One party believes that health security for all Americans in a fundamental inalieable right, just as it is everywhere else in the western democratic world. The other party does not believe in health security – which is no surprise, given the fact that it once voted against Social Security for seniors. (On April 19, 1935, the House Republicans tried unsuccessfully to bury the Social Security bill in the Ways and Means committee, with the aim of stripping out the payroll tax and the old-age benefit provisions. Ninety five Republicans voted to bury the bill. Care to guess how many Republicans voted to send the bill to the floor, with the key provisions intact? One.)
That’s the gist of the best Democratic health reform message, at least according to some of the party's most assertive strategists. It won't necessarily work in '10, however. Many of those who would arguably benefit most from health reform - the uninsured - are lower-income people who typically skip the midterm elections. Secondly, most of the promised benefits probably won't kick in until 2013 at the earliest; by contrast, the taxes and fees that would finance health reform would kick in almost immediately.

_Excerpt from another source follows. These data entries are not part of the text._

(** X3: [e4crypt_policy_set] and [e4crypt_policy_ensure] change the state
    of no directory but the one they are given, and that one only by
    recording the requested policy on a directory that had none, in a call
    that returns 0; every other run, the failing and the crashing ones
    included, leaves the state of every directory as it was. *)
Theorem set_and_ensure_frame (w : world) (directory : string)
    (policy : list char) (policy_length : N) :
  let applied (out : option Z * world) :=
    fs out.2 = fs w
    \/ (out.1 = Some 0
        /\ exists ino,
             fs w !! directory = Some ino /\ i_policy ino = None
             /\ fs out.2
                = <[directory := with_policy (set_request policy) ino]> (fs w)) in
  applied (e4crypt_policy_set directory policy policy_length w)
  /\ applied (e4crypt_policy_ensure directory policy policy_length w).
Proof.
  assert (forall w0 n,
    fs w0 = fs w ->
    let out := e4crypt_policy_set directory policy n w0 in
    fs out.2 = fs w
    \/ (out.1 = Some 0
        /\ exists ino,
             fs w !! directory = Some ino /\ i_policy ino = None
             /\ fs out.2
                = <[directory := with_policy (set_request policy) ino]> (fs w)))
    as Hset.
  { intros w0 n H0 out. subst out.
    destruct (e4crypt_policy_set_outcome w0 directory policy n)
      as [w' Hfs | ino w' _ _ Hfs | ino w' _ _ Hfs | ino w' _ _ _ Hfs
         | ino ino' w' Hino _ _ _ Hp Hfs]; try (left; congruence).
    rewrite H0 in Hino, Hfs.
    destruct (ext4_process_policy_some _ _ _ Hp) as (_ & [(Hn & ->) | (_ & ->)]).
    - right. split; [reflexivity | ]. exists ino. auto.
    - left. rewrite Hfs. apply insert_id. exact Hino. }
  intros applied. subst applied. split; [apply Hset; reflexivity | ].
  destruct (N.eq_dec policy_length 8%N) as [->|Hlen];
    [ | rewrite (e4crypt_policy_ensure_wrong_length w directory policy _ Hlen);
        left; reflexivity].
  destruct (e4crypt_policy_ensure_split w directory policy)
    as (w1 & existing & Hfs1 & _ & _ & _
        & [(_ & _ & ->) | [(_ & _ & ->) | (_ & ->)]]);
    [left; exact Hfs1 | left; exact Hfs1 | apply Hset; exact Hfs1].
Qed.

(** X4: [e4crypt_policy_get] has no lasting effect on any world, whatever
    its arguments: the state of every directory, the descriptor table and
    the directory streams are as before the call, and no set request was
    issued.  In particular the descriptor it opens is closed on every
    path. *)
Theorem get_leaves_world (w : world) (directory : string)
    (policy : list char) (policy_length : N) :
  let w' := (e4crypt_policy_get directory policy policy_length w).2 in
  fs w' = fs w /\ fds w' = fds w /\ streams w' = streams w
  /\ kernel_writes (trace w') = kernel_writes (trace w).
Proof.
  intros w'. subst w'.
  pose proof (e4crypt_policy_get_appends (fun _ => False) directory policy
                policy_length w) as Hk.
  apply appends_no_writes in Hk.
  destruct (e4crypt_policy_get_total w directory policy policy_length)
    as (w' & Hrun & Hfs & Hfds & Hst).
  rewrite Hrun in *. auto.
Qed.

Voters don't like pain; the Republicans this year have an opportunity to rhetorically exploit that.
But there's also the chance that the Republicans might overreach. If Obama does put his signature on a reform law this winter, another subplot comes into play. Newt Gingrich predicted last weekend that "every Republican running in ’10 and again in ’12 will run on an absolute pledge to repeal this bill." But do the Republicans really think they can reap political rewards by vowing to cancel a law that creates health security and bans insurance company abuses?
Perhaps so, if the tea-party voters dominate the '10 turnout. Ultimately, it all depends on which party controls the narrative. So welcome to another perversely entertaining year. Let the war of spin begin.